Below I’m comparing the rate of debt as measured by the percentage of GDP of that year with the rate of growth in GDP and seeing which is the larger of the two. I’m using the data from the Department of Treasury Public Debt rather than the “official” budget deficit or surplus of each year, because I believe it is a more accurate measure of the size of the budget deficit or surplus. If we look at the budget surplus of the fiscal year of 2000, we will see a great example of what I mean. I remember in 2000 every politician (Republican and Democrat) was raving about how wonderful the United States Federal Budget Surplus was; and everyone was taking credit for creating the largest budget surplus ever. But was that really true? The way the federal government records revenue and expenses is a bit different from the way of a corporations handle normal accounting practices. The Social Security Amendments of 1983 reformed Social Security and raised Payroll taxes that help create large annual surpluses from 1985 to 2010. These Payroll taxes are considered revenue by our government and it reduces the size of the “official” federal budget deficit; this money is then deposited into the Social Security Trust Fund, whereupon it is immediately borrowed back by the federal government. This borrowed money then shows up in the amount owed and becomes a part of our Public Debt. The federal government has a number of these trust funds that it treats the same way; the Social Security Trust Fund is just the largest. If we look at the “official” Budget of 2000 it is recorded as a $236.2 billion surplus for that year, but the national public debt went up that same year by $17.9 billion. Only in the federal government accounting system where can you claim a surplus as you go further into debt.

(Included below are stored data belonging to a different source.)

(** * StudySet: scheduler, learning session, audio cache and pre-cache queue

    A shallow embedding of the core of the StudySet flashcard application
    (spacedRep.js, state.js, storage.js, tts.js and the learn-mode handlers
    of app.js), with the properties its specification states about it.

    Conventions of the embedding.
    - A JavaScript number that the code only ever produces as an integer
      (timestamps, counters, intervals after [Math.round], byte sizes) is a
      [Z]; a number that carries a fraction (the ease factor, the cache
      budget in MB, a draw of [Math.random]) is an exact rational [Q].
      Rounding errors of IEEE doubles are outside the model.
    - [Date.now()] and [Math.random()] are read from the environment: every
      function that calls them takes the reading as an argument ([now], [u]).
      A handler reads the clock once.
    - A value that may be [null] or [undefined] is an [option].
    - A function that can throw returns an [Outcome]; [try]/[catch] is a
      match on it.
    - DOM rendering, analytics counters and timers of the handlers are left
      out; every omission is marked where it occurs. *)

From Stdlib Require Import ZArith QArith Qround Qminmax Lqa OrdersEx.
From stdpp Require Import base option list gmap strings sorting.

Local Open Scope Z_scope.

(** ** JavaScript primitives used by the code *)

Inductive JsError : Type :=
  | TypeError            (* property access on null or undefined *)
  | QuotaExceededError   (* localStorage.setItem beyond the quota *)
  | SyntaxError.         (* JSON.parse of a malformed text *)

Inductive Outcome (A : Type) : Type :=
  | Returned (a : A)
  | Threw (e : JsError).
Arguments Returned {A} a.
Arguments Threw {A} e.

#[global] Instance Outcome_ret : MRet Outcome := fun A a => Returned a.

#[global] Instance Outcome_bind : MBind Outcome := fun A B k o =>
  match o with
  | Returned a => k a
  | Threw e => Threw e
  end.

(** [Math.round]: the nearest integer, a tie going up. *)
Definition Math_round (x : Q) : Z := Qfloor (x + (1 # 2)).

(** [Math.floor]. *)
Definition Math_floor (x : Q) : Z := Qfloor x.

(** [Array.prototype.filter] with a callback that may throw: the elements are
    visited from the left and the first exception ends the call. *)
Fixpoint filterO {A} (p : A -> Outcome bool) (l : list A) : Outcome (list A) :=
  match l with
  | [] => Returned []
  | x :: l' =>
      b ← p x;
      r ← filterO p l';
      mret (if b : bool then x :: r else r)
  end.

(** [Array.prototype.shift]: drop the first element, if there is one. *)
Definition shift {A} (l : list A) : list A := tail l.

(** [arr.splice(start, 0, x)]: insert [x] before position [start]; a negative
    [start] counts from the end, and the position is clamped to the array. *)
Definition splice_insert {A} (start : Z) (x : A) (l : list A) : list A :=
  let len := Z.of_nat (length l) in
  let pos := if start <? 0 then Z.max (len + start) 0 else Z.min start len in
  take (Z.to_nat pos) l ++ x :: drop (Z.to_nat pos) l.

(** A string is falsy when it is empty. *)
Definition falsy (s : string) : bool := String.eqb s String.EmptyString.

(** [s.substring(0, n)]: the first [n] characters, or all of [s] when it is
    shorter. *)
Definition substring0 (n : nat) (s : string) : string := String.substring 0 n s.

(** ** Data model (state.js) *)

Record Stats : Type := mkStats {
  ease : Q;
  interval : Z;
  dueAt : Z;
  repetitions : Z;
  lastReviewed : option Z
}.

Record Meta : Type := mkMeta {
  createdAt : Z;
  updatedAt : Z
}.

Record Card : Type := mkCard {
  uuid : string;
  term : string;
  definition : string;
  starred : bool;
  masteryLevel : Z;
  stats : option Stats;   (* [None]: the card has no [stats] property *)
  meta : Meta
}.

Record StudySet : Type := mkSet {
  set_uuid : string;
  set_name : string;
  cards : list Card;
  set_meta : Meta
}.

Record LearnSession : Type := mkSession {
  version : Z;
  setId : string;
  unseenIds : list string;
  masteredIds : list string;
  currentQuestionId : option string;
  questionsAnswered : Z;
  correctCount : Z;
  mode : string;
  batchHistory : list string;
  startedAt : Z;
  savedAt : Z
}.

Record TtsState : Type := mkTts {
  elevenLabsKey : string;
  autoRead : bool;
  usePremium : bool;
  selectedVoiceId : string;
  cacheSize : Q
}.

(** The global [state] object of state.js, restricted to the parts the core
    reads or writes. *)
Record State : Type := mkState {
  allSets : gmap string StudySet;
  activeSetId : option string;
  learnSession : option LearnSession;
  ttsState : TtsState
}.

FIRST TIME PERIOD 1951-1975

Year % inc./dec. national debt GDP % inc./dec. GDP

TOTALS 1951-1975 28.24% 94.50%

AVERAGE 1.13% 3.78%

TO OBTAIN $1 IN GROWTH DURING THIS PERIOD WE HAD TO GENERATE 30 CENTS IN NEW DEBT

SECOND TIME PERIOD 1976-2000

Year % inc./dec. national debt GDP % inc./dec. GDP

TOTALS 1976-2000 101.34% 86.40%

AVERAGE 4.05% 3.46%

TO OBTAIN $1 IN GROWTH DURING THIS PERIOD WE HAD TO GENERATE $1.17 IN NEW DEBT

THIRD TIME PERIOD 2001-2018 WITH RAW DATA

Year % inc/dec national debt GDP % inc/dec GDP

  • 2001 1.26% 1.00%
  • 2002 3.85% 1.70%
  • 2003 4.84% 2.90%
  • 2004 4.88% 3.80%
  • 2005 4.25% 3.50%
  • 2006 4.16% 2.90%
  • 2007 3.46% 1.90%
  • 2008 6.91% -0.10%
  • 2009 13.05% -2.50%
  • 2010 11.02% 2.60%
  • 2011 7.91% 1.60%
  • 2012 7.88% 2.20%
  • 2013 4.00% 1.80%
  • 2014 6.20% 2.50%
  • 2015adj 4.12% 2.90%
  • 2016adj 5.34% 1.60%
  • 2017adj 4.59% 2.20%
  • 2018adj 5.22% 3.10%est

TOTALS 102.93% 35.60%

AVERAGE 5.72% 1.98%

TO OBTAIN $1 IN GROWTH DURING THIS PERIOD WE HAD TO GENERATE $2.89 IN NEW DEBT


First, a few clarifications. In the fiscal years ending in 2015, 2016, 2017, and 2018 you see where I indicated an adjustment (adj). Because Congress failed to raise the debt ceiling in the fiscal years of 2015 and 2017, I needed to combine the total debt raised in fiscal years 2015 and 2016, also 2017 and 2018. Then I took the “official” budget deficit of these two years combined them and discovered the percentage of each year. I then multiplied that percentage with the total debt raised for both years. This was the fairest and most accurate way I felt that would show how much new debt was raised in each year. Also, the total for each block of years is just a simple adding of each year to come up with a total, and then dividing by 25 or 18 accordingly. 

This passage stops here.